You’ve heard of the summer of love. I am having the summer of strandedness. And after two days of it, I am already learning a lot about myself.

First, may I say that I haven’t been this carless since I was sixteen and waiting for California to abolish the parallel parking requirement in the driver’s test so I could get my license.

This time, my strandedness happened because I am writing a novel that is due in two months, and meanwhile, The Third Kid came home from college, having signed up for all kinds of exciting opportunities, all taking place Elsewhere:

  • Babysitting for several families, one of whom took her to London with them for three weeks 
  • Running a summer camp, which involves putting on TWO musicals in a four-week period, using actors and actresses who are between the ages of 6 and 9 and are anxious to begin their stage careers
  • Doing an internship each evening, an hour away from home, helping to stage “Fiddler on the Roof” with middle and high school students.

A person could get tired dashing off in so many directions. A person could get tired WATCHING someone dash off in so many directions. She tears out of the house at about 8 a.m., trailing papers, changes of clothes, English muffins for breakfast, peanut butter sandwiches for lunch, turkey sandwiches for supper…and then we don’t see her (or my car) again until she comes home about 10:30 p.m. in a state of collapse. 

I used to be fond of my mobility, but here’s what I have learned about stationary life, things I would like to share with you in case you have a real life and don’t know what strandedness is like:

1/ Just because you are sitting at your desk does not mean that you are working. You can make yourself sit there, but you can’t make yourself stop reading wikipedia or OMG. 

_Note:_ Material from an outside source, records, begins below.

(* ===== verification/Upgrades.v ===== *)
(** * Yielding and promoting a lock

    The two requests that change a lock the transaction holds, run while no
    other thread is active: what becomes of the record's lock word, of the
    transaction's list, and what the client is told. *)
From S2P Require Import Prelude Params Probe BufTable UniqueKey Ring Prog Locking Worker.
From S2P Require Import WorkerLogic Transaction Requests.
From S2P Require StudentTuple StudentTable LockList CommitQueue Channels JobBuf.

Section Upgrade.
Context (p : JobBuf.job_buf) (j : Channels.job) (s : shared) (w : Worker) (k : Z).
Implicit Types (ll : LockList.lock_list) (t : StudentTable.StudentTable).

(** The lock word of a record whose shared lock is listed. *)
Lemma shared_row O rest :
  Good (view_of s) ((record_key k, SHARED, None) :: rest ++ O) ->
  exists i e, StudentTable.table_holder (StudentTable.table_ (view_of s)) k i e /\
    0 < StudentTable.lock_ e.
Proof.
  intros HG. destruct (claim_row _ _ _ _ _ HG) as (i & e & Hh & _ & Hl). by exists i, e.
Qed.

(** The list answers [SHARED] exactly if it holds the shared lock. *)
Lemma listed_shared g O :
  linv (core_of w) g -> Good (view_of s) (g ++ O) ->
  (LockList.get_lock (lock_list_ w) (record_key k) = Ok SHARED /\
   exists locks ll1 ll2, LockList.held (lock_list_ w) ≡ₚ (record_key k, SHARED) :: locks /\
     LockList.rm_lock (lock_list_ w) (record_key k) = Ret (ll1, LockError_None) /\
     LockList.held ll1 ≡ₚ locks /\
     LockList.promote_lock (lock_list_ w) (record_key k) = Ret (ll2, LockError_None) /\
     LockList.held ll2 ≡ₚ (record_key k, EXCLUSIVE) :: locks) \/
  ((record_key k, SHARED) ∉ LockList.held (lock_list_ w) /\
   (is_ok (LockList.get_lock (lock_list_ w) (record_key k)) = false \/
    LockList.get_lock (lock_list_ w) (record_key k) = Ok EXCLUSIVE)).
Proof.
  intros Hl HO. pose proof (l_own _ _ Hl _ _ HO) as HG.
  destruct (locks_get (lock_list_ w) (record_key k) (l_locks _ _ Hl))
    as [(m & Hg & _ & (ll1 & r1 & Hrm & _ & Hh1 & Hr1) & (ll2 & r2 & Hpr & _ & Hh2 & Hr2))|(Hg & Hno & _)].
  - destruct m.
    + left. split; [done|]. exists r1, ll1, ll2. split_and!; [done..|].
      rewrite Hr2. f_equiv. rewrite Hh1 in Hh2. by apply Permutation_cons_inv in Hh2.
    + right. split; [|by right]. intros Hin. rewrite Hh1 in Hin.
      apply elem_of_cons in Hin as [[=]|[r3 E]%elem_of_Permutation].
      rewrite E in Hh1. unfold claims_of in HG. simpl in HG. rewrite Hh1 in HG.
      by apply claims_exclude in HG as [[=] _].
  - right. split; [apply Hno|]. left. rewrite Hg. by apply is_ok_Err.
Qed.

(** [test] is the common beginning of the two handlers: the phase, the fields
    of the request, the lock. *)
Definition tested (h : Z -> Z -> wprog unit) : wprog unit :=
  status ← get_status;
  if negb (bool_decide (status = GROWING)) then reject BAD_PHASE p j
  else
    table_id_r ← read_buffers (fun T => JobBuf.get_tbl T p);
    if negb (is_ok table_id_r) then reject BAD_TABLE p j
    else
      tuple_key_r ← read_buffers (fun T => JobBuf.get_key T p);
      if negb (is_ok tuple_key_r) then reject BAD_TP p j
      else
        table_id ← unwrap_ table_id_r;
        tuple_key ← unwrap_ tuple_key_r;
        lock_r ← on_locks (fun l => Ret (l, LockList.get_lock l (mkKey table_id tuple_key)));
        if negb (is_ok lock_r) || negb (bool_decide (value_ lock_r = Some SHARED)) then
          reject BAD_ACCESS p j
        else h table_id tuple_key.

2/ People call your house all day long. The phone rings and rings and rings. Telemarketers try to sneak through, even though you’ve signed up for the Do Not Call list over and over again. The firemen in your town are probably giving a parade and they want to discuss how much money you will give. Others simply want to put aluminum siding on your house. Friends call, probably hoping to just leave a quick message on your voice mail, but then they get you instead and don’t know how to get off the phone, and so you find yourself in hour-long conversations about nothing at all.

3/ Daytime television is probably one of the best arguments for outside-the-house employment that there is. Do NOT even think of turning it on, or it will demoralize you and make you wish that you lived in another century where television was not heard of. 

4/ Rabbits–yes, rabbits–visit your garden at the same time every day and munch on your basil and petunias and then hop away, to return in 24 hours, even though they don’t have clocks, as far as I can tell.

5/ Twenty minute naps are FABULOUS.

6/ Birds don’t stay on their nests as much as you need to stay at your computer. I am currently having a contest with a lady cardinal whose nest is right at my eye level, nestled in the lilac bush, to see which of us can stay at our post the longest. I am proud to report that she loses every time, flitting off somewhere to do something more interesting than sit on her eggs, and I win. Of course, if she had access to the internet on her nest like I do in mine, she could probably remain on the nest for much longer intervals, just as I can.

(To my editor, in case she is reading this: No, really! I AM writing the novel!  Honest! It’s zipping right along! Don’t even worry about it. September is still a long time away from now. I checked the calendar just this morning.)